Nonrandom chromosome alterations in human malignant mesothelioma

Abstract

Malignant mesothelioma (MM) is a neoplasm closely associated with asbestos exposure, which has been implicated in 70-80% of the cases. In this study, nine MM (two fresh surgical specimens, two permanent cell lines, and five xenografts in nude mice) were examined cytogenetically. Six patients had a known history of asbestos exposure. Seven MM were chromosomally abnormal, the majority having complex structural alterations affecting different chromosomes, whereas two fresh surgical specimens had a normal chromosome constitution.
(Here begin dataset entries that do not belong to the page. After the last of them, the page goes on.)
(** On a lock that no attempt obtains, the loop runs until the sleep
    counter reaches [maxSleepCount] and then times out. *)
Lemma for_never_obtained (n : nat) :
  (forall l, fst (fst (Obtain l)) = false) ->
  forall (fuel : nat) (t m sc : Z) (err : option error) (w : world Self),
    t <> LOCK_OBTAIN_WAIT_FOREVER ->
    0 <= sc ->
    m < 2 ^ 63 ->
    sc + Z.of_nat n = m ->
    (n <= fuel)%nat ->
    exists w',
      ObtainWithin_for fuel t m sc false err w
      = (Returned (false, Some (LockObtainTimeOut (failureReason (lock w')))), w')
      /\ attempts (log w') = (attempts (log w) + n)%nat
      /\ slept (log w') = slept (log w) + LOCK_POOL_INTERVAL * Z.of_nat n.
Proof.
  intros Hnever.
  induction n as [| n IH]; intros fuel t m sc err w Ht Hsc Hm Hn Hfuel.
  - exists w. rewrite for_time_out by (assumption || lia).
    unfold LOCK_POOL_INTERVAL. repeat split; lia.
  - destruct fuel as [| fuel]; [lia |].
    rewrite for_poll by (right; lia).
    pose proof (call_Obtain_log Self Obtain (Sleep LOCK_POOL_INTERVAL w))
      as Hlog.
    pose proof (call_Obtain_result Self Obtain (Sleep LOCK_POOL_INTERVAL w))
      as Hres.
    pose proof (Hnever (lock (Sleep LOCK_POOL_INTERVAL w))) as Hfalse.
    destruct (call_Obtain (Sleep LOCK_POOL_INTERVAL w)) as [[l e] w2].
    cbn [fst snd Sleep log lock] in *.
    rewrite <- Hres in Hfalse. cbn [fst] in Hfalse. subst l.
    rewrite wrap_int64_id by (unfold in_int64; lia).
    destruct (IH fuel t m (sc + 1) e w2 Ht ltac:(lia) Hm ltac:(lia) ltac:(lia))
      as [w' [Hrun [Hatt Hslept]]].
    exists w'. split; [exact Hrun |].
    rewrite Hatt, Hslept, Hlog, !attempts_app, !slept_app.
    cbn [attempts slept]. unfold LOCK_POOL_INTERVAL. split; lia.
Qed.

(** X2.  On a lock that no attempt obtains and whose first attempt returns
    no error, [ObtainWithin(t)] with [t >= 0] makes [t/1000 + 1] attempts,
    sleeps [t/1000] poll intervals and returns the time-out error, whatever
    errors the later attempts returned. *)
Theorem ObtainWithin_never_obtained
        (w : world Self) (fuel : nat) (t : Z) :
  0 <= t < 2 ^ 63 ->
  (forall l, fst (fst (Obtain l)) = false) ->
  snd (fst (Obtain (mkLock (self (lock w)) None))) = None ->
  (Z.to_nat (t / 1000) <= fuel)%nat ->
  exists w',
    ObtainWithin fuel t w
    = (Returned (false, Some (LockObtainTimeOut (failureReason (lock w')))), w')
    /\ attempts (log w') = (attempts (log w) + Z.to_nat (t / 1000) + 1)%nat
    /\ slept (log w') = slept (log w) + LOCK_POOL_INTERVAL * (t / 1000).
Proof.
  intros Ht Hnever Hfirst Hfuel.
  destruct (quot_interval t ltac:(lia)) as [Hquot [Hpos Hle]].
  rewrite ObtainWithin_unfold. cbv zeta.
  set (w0 := mkWorld (mkLock (self (lock w)) None) (log w)).
  pose proof (call_Obtain_log Self Obtain w0) as Hlog.
  pose proof (call_Obtain_result Self Obtain w0) as Hres.
  pose proof (Hnever (lock w0)) as Hfalse.
  destruct (call_Obtain w0) as [[l0 e0] w1].
  subst w0. cbn [fst snd log lock] in *.
  rewrite <- Hres in Hfalse, Hfirst. cbn [fst snd] in Hfalse, Hfirst.
  subst l0 e0.
  destruct (Z.leb_spec 0 t) as [_ | Hneg]; [| lia]. cbn [orb].
  destruct (for_never_obtained (Z.to_nat (t / 1000)) Hnever fuel t
              (Z.quot t LOCK_POOL_INTERVAL) 0 None w1)
    as [w' [Hrun [Hatt Hslept]]]; try lia.
  - unfold LOCK_OBTAIN_WAIT_FOREVER. lia.
  - exists w'. split; [exact Hrun |].
    rewrite Hatt, Hslept, Hlog, attempts_app, slept_app.
    cbn [attempts slept]. rewrite Z2Nat.id by lia. split; lia.
Qed.

End LockTimeOut.

Lemma ObtainWithin_sleeps_within_timeout_witness :
  exists (first : bool * option error) (rest : list (bool * option error)),
    let evs := Lock.EvObtain (fst first) (snd first) :: Lock.polls rest in
    Lock.log (snd (Lock.ObtainWithin Lock.countdown_Obtain 5 2500
                     (Lock.mkWorld (Lock.mkLock 1%nat None) [])))
    = Lock.log (Lock.mkWorld (Lock.mkLock 1%nat None) []) ++ evs
    /\ Lock.attempts evs = S (length rest)
    /\ Lock.slept evs = Lock.LOCK_POOL_INTERVAL * Z.of_nat (length rest)
    /\ Lock.slept evs <= 2500.
Proof.
  apply (ObtainWithin_sleeps_within_timeout nat Lock.countdown_Obtain
           (Lock.mkWorld (Lock.mkLock 1%nat None) []) 5 2500).
  lia.
Defined.

Lemma ObtainWithin_never_obtained_witness :
  exists w',
    Lock.ObtainWithin Lock.grumbling_Obtain 4 4999
                      (Lock.mkWorld (Lock.mkLock false None) [])
    = (Returned (false, Some (Lock.LockObtainTimeOut
                                (Lock.failureReason (Lock.lock w')))), w')
    /\ Lock.attempts (Lock.log w')
       = (Lock.attempts (Lock.log (Lock.mkWorld (Lock.mkLock false None) []))
          + Z.to_nat (4999 / 1000) + 1)%nat
    /\ Lock.slept (Lock.log w')
       = Lock.slept (Lock.log (Lock.mkWorld (Lock.mkLock false None) []))
         + Lock.LOCK_POOL_INTERVAL * (4999 / 1000).
Proof.
  apply (ObtainWithin_never_obtained bool Lock.grumbling_Obtain
           (Lock.mkWorld (Lock.mkLock false None) []) 4 4999).
  - lia.
  - intros [[|] reason]; reflexivity.
  - reflexivity.
  - apply le_n.
Defined.

(** ** A lock that is released while the caller polls *)

Section Countdown.

Import Lock.

Lemma countdown_call (k : nat) (reason : option error) (events : list event) :
  Lock.call_Obtain countdown_Obtain (mkWorld (mkLock k reason) events)
  = match k with
    | O => ((true, None),
            mkWorld (mkLock 0%nat reason) (events ++ [EvObtain true None]))
    | S j => ((false, None),
              mkWorld (mkLock j reason) (events ++ [EvObtain false None]))
    end.
Proof. destruct k; reflexivity. Qed.

(** The loop on a lock that is released after [j] more failed attempts:
    it needs [j + 1] sleeps to obtain it. *)
Lemma for_countdown (fuel : nat) :
  forall (j : nat) (t m sc : Z) (err : option error) (w : world nat),
    t <> LOCK_OBTAIN_WAIT_FOREVER ->
    0 <= sc ->
    m < 2 ^ 63 ->
    self (lock w) = j ->
    failureReason (lock w) = None ->
    Z.min (Z.of_nat j + 1) (Z.max 0 (m - sc)) <= Z.of_nat fuel ->
    exists w',
      Lock.ObtainWithin_for countdown_Obtain fuel t m sc false err w
      = (Returned (Z.of_nat j + 1 <=? m - sc,
                   if Z.of_nat j + 1 <=? m - sc
                   then None else Some (LockObtainTimeOut None)), w')
      /\ Z.of_nat (attempts (log w'))
         = Z.of_nat (attempts (log w))
           + Z.min (Z.of_nat j + 1) (Z.max 0 (m - sc))
      /\ slept (log w')
         = slept (log w)
           + LOCK_POOL_INTERVAL * Z.min (Z.of_nat j + 1) (Z.max 0 (m - sc)).
Proof.
  induction fuel as [| fuel IH];
    intros j t m sc err w Ht Hsc Hm Hself Hreason Hfuel.
  - (* no turn left to observe: the time is up *)
    assert (Hup : m <= sc) by lia.
    exists w. rewrite for_time_out by assumption. rewrite Hreason.
    destruct (Z.leb_spec (Z.of_nat j + 1) (m - sc)); [lia |].
    unfold LOCK_POOL_INTERVAL. repeat split; lia.
  - destruct (Z.lt_ge_cases sc m) as [Hlt | Hge].
    + rewrite for_poll by now right.
      pose proof (call_Obtain_log nat countdown_Obtain
                    (Sleep LOCK_POOL_INTERVAL w)) as Hlog.
      pose proof (call_Obtain_result nat countdown_Obtain
                    (Sleep LOCK_POOL_INTERVAL w)) as Hres.
      destruct (Lock.call_Obtain countdown_Obtain (Sleep LOCK_POOL_INTERVAL w))
        as [[l e] w2] eqn:Hcall.
      cbn [fst snd Sleep log lock] in *.
      unfold Lock.call_Obtain in Hcall. cbn [Sleep lock log] in Hcall.
      unfold countdown_Obtain in Hcall, Hres. rewrite Hself in Hcall, Hres.
      rewrite wrap_int64_id by (unfold in_int64; lia).
      destruct j as [| j].
      * (* this attempt obtains the lock *)
        inversion Hres; subst l e. inversion Hcall; subst w2.
        rewrite for_locked. eexists. split.
        -- destruct (Z.leb_spec (Z.of_nat 0 + 1) (m - sc)); [reflexivity | lia].
        -- cbn [log]. rewrite !attempts_app, !slept_app.
           cbn [attempts slept]. unfold LOCK_POOL_INTERVAL. split; lia.
      * inversion Hres; subst l e. inversion Hcall; subst w2.
        destruct (IH j t m (sc + 1) None
                    (mkWorld (mkLock j (failureReason (lock w)))
                             ((log w ++ [EvSleep LOCK_POOL_INTERVAL])
                                ++ [EvObtain false None]))
                    Ht ltac:(lia) Hm eq_refl Hreason ltac:(cbn; lia))
          as [w' [Hrun [Hatt Hslept]]].
        exists w'. split.
        -- rewrite Hrun.
           destruct (Z.leb_spec (Z.of_nat j + 1) (m - (sc + 1)));
             destruct (Z.leb_spec (Z.of_nat (S j) + 1) (m - sc));
             (reflexivity || lia).
        -- rewrite Hatt, Hslept. cbn [log].
           rewrite !attempts_app, !slept_app. cbn [attempts slept].
           unfold LOCK_POOL_INTERVAL. split; lia.
    + exists w. rewrite for_time_out by assumption. rewrite Hreason.
      destruct (Z.leb_spec (Z.of_nat j + 1) (m - sc)); [lia |].
      unfold LOCK_POOL_INTERVAL. repeat split; lia.
Qed.

(** X3.  On a lock that is released after [k] failed attempts,
    [ObtainWithin(t)] with [t >= 0] obtains the lock exactly when
    [k <= t/1000], after [k] sleeps; otherwise it returns the time-out
    error after [t/1000] sleeps.  Either way it has slept
    [min(k, t/1000)] poll intervals and made one attempt more. *)
Theorem ObtainWithin_countdown
        (k fuel : nat) (t : Z) (reason : option error) (events : list event) :
  0 <= t < 2 ^ 63 ->
  Z.min (Z.of_nat k) (t / 1000) <= Z.of_nat fuel ->
  exists w',
    Lock.ObtainWithin countdown_Obtain fuel t (mkWorld (mkLock k reason) events)
    = (Returned (Z.of_nat k <=? t / 1000,
                 if Z.of_nat k <=? t / 1000
                 then None else Some (LockObtainTimeOut None)), w')
    /\ Z.of_nat (attempts (log w'))
       = Z.of_nat (attempts events) + Z.min (Z.of_nat k) (t / 1000) + 1
    /\ slept (log w')
       = slept events + LOCK_POOL_INTERVAL * Z.min (Z.of_nat k) (t / 1000).
Proof.
  intros Ht Hfuel.
  destruct (quot_interval t ltac:(lia)) as [Hquot [Hpos Hle]].
  rewrite ObtainWithin_unfold. cbv zeta. cbn [lock self log].
  rewrite countdown_call.
  destruct k as [| k]; cbn [fst snd].
  - (* the lock is free at the first attempt *)
    destruct (Z.leb_spec 0 t) as [_ | Hneg]; [| lia]. cbn [orb].
    rewrite for_locked. eexists. split.
    + destruct (Z.leb_spec (Z.of_nat 0) (t / 1000)); [reflexivity | lia].
    + cbn [log]. rewrite attempts_app, slept_app. cbn [attempts slept].
      unfold LOCK_POOL_INTERVAL. split; lia.
  - destruct (Z.leb_spec 0 t) as [_ | Hneg]; [| lia]. cbn [orb].
    rewrite Hquot.
    destruct (for_countdown fuel k t (t / 1000) 0 None
                (mkWorld (mkLock k None) (events ++ [EvObtain false None])))
      as [w' [Hrun [Hatt Hslept]]]; try reflexivity; try lia.
    + unfold LOCK_OBTAIN_WAIT_FOREVER. lia.
    + exists w'. rewrite Hrun. split.
      * destruct (Z.leb_spec (Z.of_nat k + 1) (t / 1000 - 0));
          destruct (Z.leb_spec (Z.of_nat (S k)) (t / 1000));
          (reflexivity || lia).
      * rewrite Hatt, Hslept. cbn [log].
        rewrite attempts_app, slept_app. cbn [attempts slept].
        unfold LOCK_POOL_INTERVAL. split; lia.
Qed.

End Countdown.

Lemma ObtainWithin_countdown_witness :
  exists w',
    Lock.ObtainWithin Lock.countdown_Obtain 3 3999
                      (Lock.mkWorld (Lock.mkLock 3%nat None) [])
    = (Returned (Z.of_nat 3 <=? 3999 / 1000,
                 if Z.of_nat 3 <=? 3999 / 1000
                 then None else Some (Lock.LockObtainTimeOut None)), w')
    /\ Z.of_nat (Lock.attempts (Lock.log w'))
       = Z.of_nat (Lock.attempts []) + Z.min (Z.of_nat 3) (3999 / 1000) + 1
    /\ Lock.slept (Lock.log w')
       = Lock.slept []
         + Lock.LOCK_POOL_INTERVAL * Z.min (Z.of_nat 3) (3999 / 1000).
Proof.
  apply (ObtainWithin_countdown 3 3 3999 None []).
  - lia.
  - cbn. lia.
Defined.

(** ** What a run of the serial scheduler does to the queue *)

Section MergeQueue.

Import Merge.

Variable mergeError : OneMerge -> option error.


End MergeQueue.

(** ** The lock directory of a file-system lock factory *)

Section LockDirectory.

Import Factory.

Lemma setLockDir_unset (dir : string) (f : FSLockFactory) :
  lockDir f = ""%string -> setLockDir dir f = Returned (mkFS (base f) dir).
Proof. intros Hunset. unfold setLockDir. now rewrite Hunset. Qed.

Lemma setLockDir_set (dir : string) (f : FSLockFactory) :
  lockDir f <> ""%string ->
  setLockDir dir f
  = Panicked "You can set the lock directory for this factory only once.".
Proof.
  intros Hset. unfold setLockDir.
  destruct (String.eqb_spec (lockDir f) ""); [contradiction | reflexivity].
Qed.
(** * EvilKitten: the chat store and the DashScope streaming service

A shallow embedding of [stores/chat.ts] (the Pinia store [useChatStore])
and of [api/services/DashScopeService.ts] ([sendStreamMessage]), with the
properties of the conversation-streaming pipeline proved about them.

Conventions.
- A JavaScript string is the list of its UTF-16 code units ([jsstring]);
  [.length], [.slice] and [.trim] work on code units, as in the engine.
- [Date.now()] and [Math.random()] belong to the platform: their results
  are read from two oracles, indexed by the number of platform calls
  made so far (the field [ticks] of the store).
- [JSON.stringify] and [JSON.parse] belong to the platform as well and
  are parameters of the development.
- [localStorage] is a finite map from keys to strings; [setItem] is
  taken to succeed. *)

From Stdlib Require Import ZArith NArith Ascii String DecimalString.
From stdpp Require Import base option list gmap.

Local Open Scope Z_scope.

(** ** JavaScript strings *)

Definition jsstring : Type := list N.

(** The code units of an ASCII literal. *)
Definition js (s : string) : jsstring :=
  (λ a, N_of_ascii a) <$> list_ascii_of_string s.

Arguments js : simpl never.

(** [String(n)] for an integral number. *)
Definition ToString_Z (z : Z) : jsstring :=
  js (NilZero.string_of_int (Z.to_int z)).

(** WhiteSpace and LineTerminator code points, the ones [trim] strips. *)
Definition isWhiteSpace (c : N) : bool :=
  ((c =? 9) || (c =? 10) || (c =? 11) || (c =? 12) || (c =? 13) || (c =? 32)
   || (c =? 160) || (c =? 5760) || ((8192 <=? c) && (c <=? 8202))
   || (c =? 8232) || (c =? 8233) || (c =? 8239) || (c =? 8287)
   || (c =? 12288) || (c =? 65279))%N.

Fixpoint trimStart (s : jsstring) : jsstring :=
  match s with
  | c :: s' => if isWhiteSpace c then trimStart s' else s
  | [] => []
  end.

Definition trimEnd (s : jsstring) : jsstring := reverse (trimStart (reverse s)).

Definition trim (s : jsstring) : jsstring := trimEnd (trimStart s).

Fixpoint startsWith (s p : jsstring) : bool :=
  match p, s with
  | [], _ => true
  | a :: p', b :: s' => (a =? b)%N && startsWith s' p'
  | _ :: _, [] => false
  end.

(** [s.split('\n')]: never empty, one more piece than there are newlines. *)
Fixpoint split_lines (s : jsstring) : list jsstring :=
  match s with
  | [] => [[]]
  | c :: s' =>
      if (c =? 10)%N then [] :: split_lines s'
      else match split_lines s' with
           | l :: ls => (c :: l) :: ls
           | [] => [[c]]
           end
  end.

(** ** The data model ([types/index.ts]) *)

Inductive MessageRole := user | assistant.

Global Instance MessageRole_eq_dec : EqDecision MessageRole.
Proof. solve_decision. Defined.

Module Message.
Record t := mk {
  id : jsstring;
  role : MessageRole;
  content : jsstring;
  timestamp : Z;
  isStreaming : option bool;
  reasoningContent : option jsstring
}.

Definition set_content (v : jsstring) (m : t) : t :=
  mk (id m) (role m) v (timestamp m) (isStreaming m) (reasoningContent m).
Definition set_reasoningContent (v : jsstring) (m : t) : t :=
  mk (id m) (role m) (content m) (timestamp m) (isStreaming m) (Some v).
Definition set_isStreaming (v : bool) (m : t) : t :=
  mk (id m) (role m) (content m) (timestamp m) (Some v) (reasoningContent m).
End Message.

(** [Omit<Message, 'id' | 'timestamp'>], the argument of [addMessage]. *)
Module PartialMessage.
Record t := mk {
  role : MessageRole;
  content : jsstring;
  isStreaming : option bool;
  reasoningContent : option jsstring
}.
End PartialMessage.

Module Conversation.
Record t := mk {
  id : jsstring;
  title : jsstring;
  messages : list Message.t;
  createdAt : Z;
  updatedAt : Z
}.

Definition set_title (v : jsstring) (c : t) : t :=
  mk (id c) v (messages c) (createdAt c) (updatedAt c).
Definition set_messages (v : list Message.t) (c : t) : t :=
  mk (id c) (title c) v (createdAt c) (updatedAt c).
Definition set_updatedAt (v : Z) (c : t) : t :=
  mk (id c) (title c) (messages c) (createdAt c) v.
End Conversation.

(** What the store writes to the console. *)
Inductive StoreLog :=
| LogLoadFailed        (* console.error('加载对话失败:', e) *)
| LogApiError          (* console.error('API 响应错误:', error) *)
| LogSendFailed.       (* console.error('发送消息失败:', error) *)

(** The state of the store: its four refs, and the part of the platform it
    talks to. *)
Record Store := mkStore {
  conversations : list Conversation.t;
  activeConversationId : option jsstring;
  isLoading : bool;
  isStreaming : bool;
  localStorage : gmap jsstring jsstring;
  console : list StoreLog;
  ticks : nat
}.

Definition set_conversations (v : list Conversation.t) (s : Store) : Store :=
  mkStore v (activeConversationId s) (isLoading s) (isStreaming s)
          (localStorage s) (console s) (ticks s).
Definition set_activeConversationId (v : option jsstring) (s : Store) : Store :=
  mkStore (conversations s) v (isLoading s) (isStreaming s)
          (localStorage s) (console s) (ticks s).
Definition set_isLoading (v : bool) (s : Store) : Store :=
  mkStore (conversations s) (activeConversationId s) v (isStreaming s)
          (localStorage s) (console s) (ticks s).
Definition set_isStreaming (v : bool) (s : Store) : Store :=
  mkStore (conversations s) (activeConversationId s) (isLoading s) v
          (localStorage s) (console s) (ticks s).
Definition set_localStorage (v : gmap jsstring jsstring) (s : Store) : Store :=
  mkStore (conversations s) (activeConversationId s) (isLoading s)
          (isStreaming s) v (console s) (ticks s).
Definition log_store (e : StoreLog) (s : Store) : Store :=
  mkStore (conversations s) (activeConversationId s) (isLoading s)
          (isStreaming s) (localStorage s) (console s ++ [e]) (ticks s).
Definition set_ticks (v : nat) (s : Store) : Store :=
  mkStore (conversations s) (activeConversationId s) (isLoading s)
          (isStreaming s) (localStorage s) (console s) v.

(** The initial state of [defineStore('chat', ...)]. *)
Definition initialStore (ls : gmap jsstring jsstring) : Store :=
  mkStore [] None false false ls [] 0.

(** [x || null] for a string. *)
Definition or_null (x : jsstring) : option jsstring :=
  match x with [] => None | _ => Some x end.

(** '新对话' *)
Definition defaultTitle : jsstring := [26032; 23545; 35805]%N.

Definition key_conversations : jsstring := js "conversations".
Definition key_activeConversationId : jsstring := js "activeConversationId".

(** [c => c.id === id] and [m => m.id === id] *)
Definition conv_has_id (i : jsstring) (c : Conversation.t) : Prop :=
  Conversation.id c = i.
Definition msg_has_id (i : jsstring) (m : Message.t) : Prop :=
  Message.id m = i.

Global Instance conv_has_id_dec i c : Decision (conv_has_id i c).
Proof. unfold conv_has_id. apply _. Defined.
Global Instance msg_has_id_dec i m : Decision (msg_has_id i m).
Proof. unfold msg_has_id. apply _. Defined.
Alterations of chromosome 3 were detected in seven cases and changes involving chromosomes 1 and 7 were observed in six cases. The breakpoints of translocations and deletions on chromosome 1 involved several bands; however, 50% of the breakpoints were near the locations of Blym, L-myc, and ski protooncogenes. Forty % of the breaks on chromosome 7 involved bands q11.1-11.2 and 20% were at q22, the location of the met protooncogene. Nonrandom changes on chromosome 3 were interstitial or terminal deletions, and translocations involving the region p14-21. The deleted 3p segment was identifiable as part of a chromosome translocation in one MM and was apparently lost in the other six. The deletions involving 3p are either spontaneous or asbestos-induced lesions at vulnerable genomic sites and are the most common and nonrandom chromosome alterations observed. Possibly 3p abnormalities are causally related to the development of this malignancy.